七氟醚诱发大鼠认知功能减退与大脑皮层α1A肾上腺素能受体的关系

Relationship between sevoflurane-induced cognitive decline and α1A norepinephrine receptor in cerebral cortex of rats

目的评价七氟醚诱发大鼠认知功能减退与大脑皮层α1A肾上腺素能受体(ADRA1A)的关系。方法清洁级健康成年SD大鼠48只,体重220~260g,3~4月龄,雌雄各半,采用随机数字表法分为2组(n=24):对照组(C组)和七氟醚组(S组)。S组吸入3%七氟醚5h。于麻醉后1和7d时行巴恩斯迷宫实验。于麻醉后即刻、麻醉后1和7d处死大鼠,取大脑皮层,采用Western blot法检测ADRA1A的表达,采用实时荧光定量PCR法检测ADRA1A mRNA的表达。结果与C组比较,S组各时点错误进洞数增多,进入目标洞的潜伏期和路程延长,大脑皮层ADRA1A及其mRNA表达下调(P<0.05)。结论七氟醚诱发大鼠认知功能减退的机制可能与大脑皮层ADRA1A表达下调有关。

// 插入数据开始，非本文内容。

(* ===== verification/KmemFree.v ===== *)
(** * Releasing an object of the kernel heap

    [kmem_cache_free] puts the object back in its slab; a slab without objects
    in use is destroyed: its pages go back to the buddy allocator and its
    control block, if it is an object, to the cache it came from. *)

From stdpp Require Import sets list_numbers.
From S2P Require Import Prelude DList Buddy BuddyInv BuddySpec BuddyAlloc BuddyInit BuddyPool Slab Kmem KmemInv KmemSpec.

Implicit Types (s : heap) (a c i x : Z) (g h : sinfo) (G : gmap Z sinfo) (O : gmap Z Z) (R : list (Z * Z)).

(** The last part of [kmem_cache_free_one], with the control block [d]. *)
Definition after_free (release : option Z → Z → M heap unit) c a (d : slab_t) : M heap unit :=
  if inuse d =? 0 then
    _ ← on_slinks (list_del (slab_link a));
    kmem_slab_destroy release c a
  else if inuse d =? num (layout c) - 1 then
    _ ← on_slinks (list_del (slab_link a));
    on_slinks (list_add (slabs_notfull c) (slab_link a))
  else mret tt.

(** The control block when the object [i] is back at the head of the chain. *)
Definition freed_block g i : slab_t :=
  mk_slab (obj g 0) (num (lay g) - Z.of_nat (length (i :: si_free g))) (obj_offset (lay g)) i.

Section free_one.
Context {s : heap} {G : gmap Z sinfo} {R : list (Z * Z)} {a : Z} {g : sinfo} {i : Z}.
Hypotheses (Hb : heap_base s G R) (Ha : G !! a = Some g) (Hi : allocated g i).

Let g' : sinfo := g <| si_free := i :: si_free g |>.

Lemma free_length : Z.of_nat (length (i :: si_free g)) ≤ num (lay g).
Proof.
  destruct (so_free _ _ _ (hi_slab _ _ _ Hb a g Ha)) as [Hnd Hobj]. destruct Hi as [Hio Hin].
  pose proof (lk_num _ _ (slab_layout Hb _ _ Ha)).
  transitivity (Z.of_nat (length (seqZ 0 (num (lay g))))); [|rewrite length_seqZ; lia]. apply inj_le.
  apply submseteq_length, NoDup_submseteq; [by constructor|]. intros j Hj. apply elem_of_seqZ.
  apply elem_of_cons in Hj as [->|Hj]; [|apply Hobj in Hj]; unfold object in *; lia.
Qed.

Lemma only_object j : Z.of_nat (length (i :: si_free g)) = num (lay g) → allocated g j ↔ j = i.
Proof.
  destruct (so_free _ _ _ (hi_slab _ _ _ Hb a g Ha)) as [Hnd Hobj]. intros Hlen.
  split; [|by intros ->]. intros [Hj Hnj]. destruct Hi as [Hio Hin].
  assert (Hp : i :: si_free g ≡ₚ seqZ 0 (num (lay g))).
  { apply submseteq_length_Permutation; [|rewrite length_seqZ; lia]. apply NoDup_submseteq; [by constructor|].
    intros x Hx. apply elem_of_seqZ. apply elem_of_cons in Hx as [->|Hx]; [|apply Hobj in Hx]; unfold object in *; lia. }
  assert (j ∈ i :: si_free g) as [->|?]%elem_of_cons; [|done|done]. rewrite Hp. apply elem_of_seqZ. unfold object in Hj. lia.
Qed.

Lemma free_one_prefix release :
  ∃ first, chain (bufctl s) a first (si_free g) ∧
    kmem_cache_free_one release (si_cache g) a (obj g i) s =
    after_free release (si_cache g) a (freed_block g i)
      (s <| bufctl := <[(a, i) := first]> (bufctl s) |> <| slabs := <[a := freed_block g i]> (slabs s) |>).
Proof.
  destruct (hi_slab _ _ _ Hb a g Ha) as [Hc (first & Hs & Hch) _ _]. exists first. split; [done|]. destruct Hi as [Hio _].
  pose proof (objsize_pos Hb _ _ Ha). pose proof (lk_num _ _ (slab_layout Hb _ _ Ha)). pose proof free_length as Hlen.
  unfold kmem_cache_free_one. rewrite (bind_ok _ _ _ _ _ (get_cache_ok _ _ _ _ Hb Hc)). fold (lay g).
  rewrite (bind_ok _ _ _ _ _ (get_slab_ok _ _ _ Hs)). cbv zeta. simpl s_mem.
  assert (u32 (obj g i - obj g 0) / objsize (lay g) = i) as ->.
  { replace (obj g i - obj g 0) with (i * objsize (lay g)) by (unfold obj; lia). unfold object in Hio.
    rewrite u32_id by (split; [nia|]; change (2 ^ 32) with 4294967296; change (2 ^ 17) with 131072 in *; nia).
    apply Z.div_mul. lia. }
  simpl free. set (s0 := s <| bufctl := <[(a, i) := first]> (bufctl s) |>).
  rewrite (bind_ok (set_bufctl a i first) _ s tt s0) by done.
  rewrite (bind_ok _ _ _ _ _ (set_slab_ok s0 a _ _ Hs)). cbv beta.
  set (s1 := s0 <| slabs := _ |>). erewrite (bind_ok (set_slab a _)); [|apply (set_slab_ok s1), lookup_insert_eq]. cbv beta.
  set (s2 := s1 <| slabs := _ |>). erewrite (bind_ok (get_slab a)); [|apply (get_slab_ok s2), lookup_insert_eq].
  assert (Hfb : mk_slab (obj g 0) (u32 (num (lay g) - Z.of_nat (length (si_free g)) - 1)) (obj_offset (lay g)) i = freed_block g i).
  { unfold freed_block. simpl length in *. rewrite u32_id by lia. f_equal. lia. }
  match goal with |- context [inuse ?d =? 0] => change d with
    (mk_slab (obj g 0) (u32 (num (lay g) - Z.of_nat (length (si_free g)) - 1)) (obj_offset (lay g)) i); rewrite Hfb end.
  replace s2 with (s0 <| slabs := <[a := freed_block g i]> (slabs s) |>); [done|].
  rewrite <-Hfb. unfold s2, s1, s0. cbn. by rewrite insert_insert_eq.
Qed.

(** Others of the slab are in use: the slab stays. *)
Lemma free_keep release O :
  objects_ok None G O → is_Some (O !! obj g i) → Z.of_nat (length (i :: si_free g)) < num (lay g) →
  ∃ s', kmem_cache_free_one release (si_cache g) a (obj g i) s = Ok (tt, s') ∧
    heap_inv None s' (<[a := g']> G) (delete (obj g i) O) R.
Proof.
  intros Ho Hli Hlen. destruct (free_one_prefix release) as (first & Hch & ->).
  pose proof (objects_free Hb O a g i Ho Ha Hi Hli Hlen) as Ho'. fold g' in Ho'.
  destruct (hi_slab _ _ _ Hb a g Ha) as [Hc _ [Hnd Hobj] _]. set (s1 := s <| bufctl := _ |> <| slabs := _ |>).
  assert (∃ w', after_free release (si_cache g) a (freed_block g i) s1 = Ok (tt, s1 <| slinks := w' |>) ∧
    slab_lists w' (<[a := g']> G)) as (w' & E & Hl').
  { unfold after_free. change (num (layout (si_cache g))) with (num (lay g)).
    change (inuse (freed_block g i)) with (num (lay g) - Z.of_nat (S (length (si_free g)))).
    simpl length in Hlen. rewrite (proj2 (Z.eqb_neq (_ - _) 0)) by lia.
    destruct (lists_move (slinks s) G a g g' (hi_lists _ _ _ Hb) Ha eq_refl Hc) as (w1 & w' & E1 & E2 & Hl').
    destruct (Z.eqb_spec (num (lay g) - Z.of_nat (S (length (si_free g)))) (num (lay g) - 1)) as [Ef|Ef].
    - exists w'. split; [|done]. rewrite (bind_ok _ _ _ _ _ (on_slinks_ok _ s1 _ _ E1)).
      exact (on_slinks_ok _ (s1 <| slinks := w1 |>) _ _ E2).
    - exists (slinks s). split; [by destruct s|]. apply (lists_set _ _ _ g); [apply Hb|done|done|].
      unfold slab_is_full. simpl. destruct (si_free g); [simpl in Ef; lia|done]. }
  exists (s1 <| slinks := w' |>). split; [done|]. split; [|done].
  apply (base_set s _ G R a g g'); try done.
  - intros b Hne. simpl. by apply lookup_insert_ne.
  - intros b j Hne. simpl. apply lookup_insert_ne. congruence.
  - exists i. simpl. rewrite lookup_insert_eq. split; [done|]. split; [done|]. exists first. rewrite lookup_insert_eq.
    split; [done|]. apply (chain_frame (bufctl s)); [|done]. intros j Hj. apply lookup_insert_ne. destruct Hi as [_ Hn]. congruence.
  - destruct Hi as [Hio Hin]. simpl. split; [by constructor|]. intros j [->|Hj]%elem_of_cons; [done|by apply Hobj].
Qed.

(** The slab goes: its pages are those of somebody else. *)
Lemma base_delete s' :
  slab_cache s' = slab_cache s → page_cache s' = page_cache s → page_slab s' = page_slab s →
  (∀ b, b ≠ a → slabs s' !! b = slabs s !! b) → (∀ b j, b ≠ a → bufctl s' !! (b, j) = bufctl s !! (b, j)) →
  slab_lists (slinks s') (delete a G) → (∃ B, pool_inv (pm s') B (ranges G ++ R)) → outside (slab_pages g) (pm s) (pm s') →
  heap_base s' (delete a G) (slab_pages g :: R).
Proof.
  intros Esc Epc Eps Hsl Hbc Hl' [B HB] [Hn Hpg]. pose proof Hb as [_ Hnp Hc _ Hs]. constructor.
  - exists B. rewrite <-Permutation_middle, app_comm_cons. by rewrite <-(ranges_delete G a g Ha).
  - by rewrite Hn.
  - by rewrite Esc.
  - done.
  - intros b h [Hne Hh]%lookup_delete_Some. apply (slab_ok_frame s); [|by apply Hs]. constructor; [by apply Hsl|auto|].
    intros q Hq. rewrite Epc, Eps, Hpg; [done|]. intros Hqa. by destruct (slab_page_unique Hb b h a g q Hh Ha Hq Hqa) as [-> _].
Qed.

Lemma free_last release O :
  objects_ok None G O → is_Some (O !! obj g i) → Z.of_nat (length (i :: si_free g)) = num (lay g) →
  ∃ s', kmem_cache_free_one release (si_cache g) a (obj g i) s =
      (if off_slab (lay g) then release (slab_cachep (lay g)) a else mret tt) s' ∧
    heap_inv None s' (delete a G) (control_back a g (delete (obj g i) O)) R.
Proof.
  intros Ho Hli Hlen. destruct (free_one_prefix release) as (first & Hch & ->).
  pose proof (objects_destroy Hb O a g i Ho Ha (λ j, only_object j Hlen) Hli) as Ho'.
  destruct (hi_slab _ _ _ Hb a g Ha) as [Hc _ _ Hpg]. set (s1 := s <| bufctl := _ |> <| slabs := _ |>).
  destruct (lists_del (slinks s) G a g (hi_lists _ _ _ Hb) Ha Hc) as (w1 & E1 & Hl1).
  pose proof (slab_layout Hb _ _ Ha) as Hk. pose proof (lk_order _ _ Hk) as Hord.
  pose proof (pow2_pos (page_order (lay g)) ltac:(lia)) as Hpow.
  unfold after_free. change (inuse (freed_block g i)) with (num (lay g) - Z.of_nat (length (i :: si_free g))).
  rewrite Hlen, Z.sub_diag. cbn [Z.eqb].
  rewrite (bind_ok _ _ _ _ _ (on_slinks_ok _ s1 _ _ E1)). set (s2 := s1 <| slinks := w1 |>). unfold kmem_slab_destroy.
  erewrite (bind_ok (get_slab a)); [|apply (get_slab_ok s2), lookup_insert_eq].
  rewrite (bind_ok (get_cache _) _ s2 (lay g) s2) by (apply (get_cache_ok s _ _ _ Hb) in Hc as E; unfold get_cache, deref in *;
    change (slab_cache s2) with (slab_cache s); by destruct (slab_cache s !! si_cache g); simplify_eq).
  destruct (slab_range Hb _ _ Ha) as [H0 Hnp]. pose proof (hi_npage _ _ _ Hb) as Hnp2. change (KMEMSIZE / PGSIZE) with 32768 in Hnp2.
  simpl s_mem. simpl offset. replace (u32 (obj g 0 - obj_offset (lay g))) with (kva (si_page g) + 0).
  2:{ unfold obj. rewrite u32_id; unfold kva, PGSIZE, KERNBASE in *; lia. }
  rewrite (bind_ok _ _ s2 (si_page g) s2).
  2:{ apply kva2page_ok; [unfold in_range; simpl; change (pm s2) with (pm s); lia|done]. }
  cbv zeta. rewrite shiftl_pow by lia.
  destruct (Z.to_nat (2 ^ page_order (lay g))) as [|n] eqn:En; [lia|].
  assert (2 ^ page_order (lay g) = Z.of_nat (S n)) as Epow by lia.
  destruct (hi_pool _ _ _ Hb) as [B HB].
  destruct (clear_loop n (S (S n)) (si_page g) s2 B (ranges G ++ R) HB) as (p' & E & HB' & Hout); [|lia|].
  { intros q Hq. rewrite <-Epow in Hq. split; [|by apply Hpg]. exists (slab_pages g). split; [|done].
    apply elem_of_app. left. by apply (ranges_elem a). }
  rewrite Epow, (bind_ok _ _ _ _ _ E). rewrite <-Epow in *. set (s3 := s2 <| pm := p' |>).
  assert (Hb3 : heap_base s3 (delete a G) (slab_pages g :: R)).
  { apply base_delete; try done; [| |by exists B].
    - intros b Hne. simpl. by apply lookup_insert_ne.
    - intros b j Hne. simpl. apply lookup_insert_ne. congruence. }
  destruct (heap_free_pages None s3 (delete a G) (control_back a g (delete (obj g i) O)) [] (si_page g) (2 ^ page_order (lay g)) R (conj Hb3 Ho'))
    as (p4 & E4 & Hinv4).
  exists (s3 <| pm := p4 |>). split; [|done]. by rewrite (bind_ok _ _ _ _ _ (on_pm_ok _ s3 _ _ E4)).
Qed.
End free_one.

(** ** [kmem_cache_free] and [kfree] *)

Lemma cache_of_size c c' : 0 ≤ c < 13 → 0 ≤ c' < 13 → objsize (layout c) = objsize (layout c') → c = c'.
Proof.
  intros Hc Hc'. rewrite (lk_size _ _ (layout_facts c Hc)), (lk_size _ _ (layout_facts c' Hc')). intros E.
  apply Z.pow_inj_r in E; lia.
Qed.

Lemma free_enter s G R a g i depth :
  heap_base s G R → G !! a = Some g → object g i →
  ∃ q, kva2page (obj g i) s = Ok (q, s) ∧ page_cache s !! q = Some (si_cache g) ∧
    kmem_cache_free (S depth) (Some (si_cache g)) (obj g i) s =
    kmem_cache_free_one (kmem_cache_free depth) (si_cache g) a (obj g i) s.
Proof.
  intros Hb Ha Hi. destruct (obj_kva2page Hb a g i Ha Hi) as (q & E & Hq). exists q. split; [done|].
  destruct (so_pages _ _ _ (hi_slab _ _ _ Hb a g Ha) q Hq) as (Hc & Hs & v & Hv & Hf). split; [done|].
  simpl kmem_cache_free. rewrite (bind_ok _ _ _ _ _ E).
  rewrite (bind_ok _ _ s v s) by (unfold on_pm, get_page, deref; rewrite Hv; by destruct s). rewrite Hf. cbn [negb].
  rewrite (bind_ok _ _ s a s) by (unfold deref; by rewrite Hs). done.
Qed.

(** One level: the slab stays, or goes and its control block is released. *)
Lemma cache_free_step s G O R a g i depth :
  heap_inv None s G O R → G !! a = Some g → allocated g i → is_Some (O !! obj g i) →
  (∃ s' G', kmem_cache_free (S depth) (Some (si_cache g)) (obj g i) s = Ok (tt, s') ∧
     heap_inv None s' G' (delete (obj g i) O) R) ∨
  (∃ s' G' c', kmem_cache_free (S depth) (Some (si_cache g)) (obj g i) s = kmem_cache_free depth (Some c') a s' ∧
     slab_cachep (lay g) = Some c' ∧ delete (obj g i) O !! a = None ∧
     heap_inv None s' G' (<[a := objsize (layout c')]> (delete (obj g i) O)) R).
Proof.
  intros [Hb Ho] Ha Hi Hli. destruct (free_enter s G R a g i depth Hb Ha (proj1 Hi)) as (_ & _ & _ & E). rewrite !E.
  pose proof (free_length Hb Ha Hi) as Hlen.
  destruct (decide (Z.of_nat (length (i :: si_free g)) < num (lay g))) as [Hlt|Hge].
  - left. destruct (free_keep Hb Ha Hi (kmem_cache_free depth) O Ho Hli Hlt) as (s' & Es & Hinv). eauto.
  - destruct (free_last Hb Ha Hi (kmem_cache_free depth) O Ho Hli ltac:(lia)) as (s' & Es & Hinv).
    pose proof (lk_control _ _ (slab_layout Hb _ _ Ha)) as Hlk. unfold control_back in Hinv.
    destruct (slab_cachep (lay g)) as [c'|] eqn:Ec; destruct Hlk as [Hoff Hlk]; rewrite Es, Hoff; [right|left; eauto].
    exists s', (delete a G), c'. split_and!; [done|done| |done]. apply lookup_delete_None. right.
    apply (hi_own _ _ _ Ho). by exists g.
Qed.

Lemma cache_free_small s G O R a g i depth :
  heap_inv None s G O R → G !! a = Some g → allocated g i → is_Some (O !! obj g i) → si_cache g < 2 →
  ∃ s' G', kmem_cache_free (S depth) (Some (si_cache g)) (obj g i) s = Ok (tt, s') ∧
    heap_inv None s' G' (delete (obj g i) O) R.
Proof.
  intros Hinv Ha Hi Hli Hsm. destruct (cache_free_step s G O R a g i depth Hinv Ha Hi Hli) as [?|(s' & G' & c' & _ & Ec & _)]; [done|].
  exfalso. pose proof (so_cache _ _ _ (hi_slab _ _ _ (proj1 Hinv) a g Ha)) as Hc.
  pose proof (lk_control _ _ (slab_layout (proj1 Hinv) _ _ Ha)) as Hlk. rewrite Ec in Hlk. destruct Hlk as [Hoff _].
  unfold lay in Hoff. rewrite (small_on_slab (si_cache g)) in Hoff by lia. done.
Qed.

Lemma cache_free_ok s G O R a g i depth :
  heap_inv None s G O R → G !! a = Some g → allocated g i → is_Some (O !! obj g i) →
  ∃ s' G', kmem_cache_free (S (S depth)) (Some (si_cache g)) (obj g i) s = Ok (tt, s') ∧
    heap_inv None s' G' (delete (obj g i) O) R.
Proof.
  intros Hinv Ha Hi Hli. destruct (cache_free_step s G O R a g i (S depth) Hinv Ha Hi Hli) as [?|(s' & G' & c' & -> & Ec & Hno & Hinv')]; [done|].
  pose proof (lk_control _ _ (slab_layout (proj1 Hinv) _ _ Ha)) as Hlk. rewrite Ec in Hlk. destruct Hlk as (_ & Hc' & _).
  destruct (hi_live _ _ _ (proj2 Hinv') a _ (lookup_insert_eq _ _ _)) as (b & h & j & Hh & Hj & -> & Esz).
  assert (si_cache h = c') as <-.
  { apply cache_of_size; [apply (hi_slab _ _ _ (proj1 Hinv') _ _ Hh)|lia|by symmetry]. }
  destruct (cache_free_small s' G' _ R b h j depth Hinv' Hh Hj) as (s2 & G2 & E2 & Hinv2); [by rewrite lookup_insert_eq|lia|].
  exists s2, G2. split; [done|]. by rewrite delete_insert_id in Hinv2.
Qed.

Lemma kfree_ok s G O R x n :
  heap_inv None s G O R → O !! x = Some n →
  ∃ s' G', kfree x s = Ok (tt, s') ∧ heap_inv None s' G' (delete x O) R.
Proof.
  intros Hinv Hx. destruct (hi_live _ _ _ (proj2 Hinv) x n Hx) as (a & g & i & Ha & Hi & -> & _).
  destruct (cache_free_ok s G O R a g i 11 Hinv Ha Hi ltac:(by eexists)) as (s' & G' & E & Hinv').
  exists s', G'. split; [|done]. destruct (free_enter s G R a g i 0 (proj1 Hinv) Ha (proj1 Hi)) as (q & Eq & Hpc & _).
  pose proof (objsize_pos (proj1 Hinv) _ _ Ha). destruct (obj_byte (proj1 Hinv) a g i 0 Ha (proj1 Hi) ltac:(lia)) as [_ Hr].
  unfold kfree. rewrite (proj2 (Z.eqb_neq _ _)) by (unfold KERNBASE in Hr; lia).
  rewrite (bind_ok _ _ _ _ _ Eq). rewrite (bind_ok get _ s s s) by done. by rewrite Hpc.
Qed.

Objective To evaluate the relationship between sevoflurane-induced cognitive decline and α1A norepinephrine receptor(ADRA1A)in the cerebral cortex of rats.Methods Forty-eight clean-grade healthy adult Sprague-Dawley rats(24 male,24 female),weighing 220-260 g,aged 3-4 months old,were divided into 2 groups(n=24 each)using a random number table method:control group(group C)and sevoflurane group(S group).Group S inhaled 3% sevoflurane for 5 h.Rats underwent the Barnes maze test on days 1 and 7 after anesthesia.Rats were sacrificed immediately after anesthesia and on days 1 and 7 after anesthesia,and the cerebral cortex was removed for determination of the expression of ADRA1A protein and mRNA(by Western blot or fluorescent quantitative real-time polymerase chain reaction).Results Compared with group C,the number of entering incorrect holes was significantly increased,and the latency of entering the target hole and the distance were prolonged,and the expression of ADRA1A protein and mRNA in cerebral cortex was down-regulated at each time point in group S(P<0.05).Conclusion The mechanism of sevoflurane-induced cognitive decline is related to down-regulated expression of ADRA1A in the cerebral cortex of rats.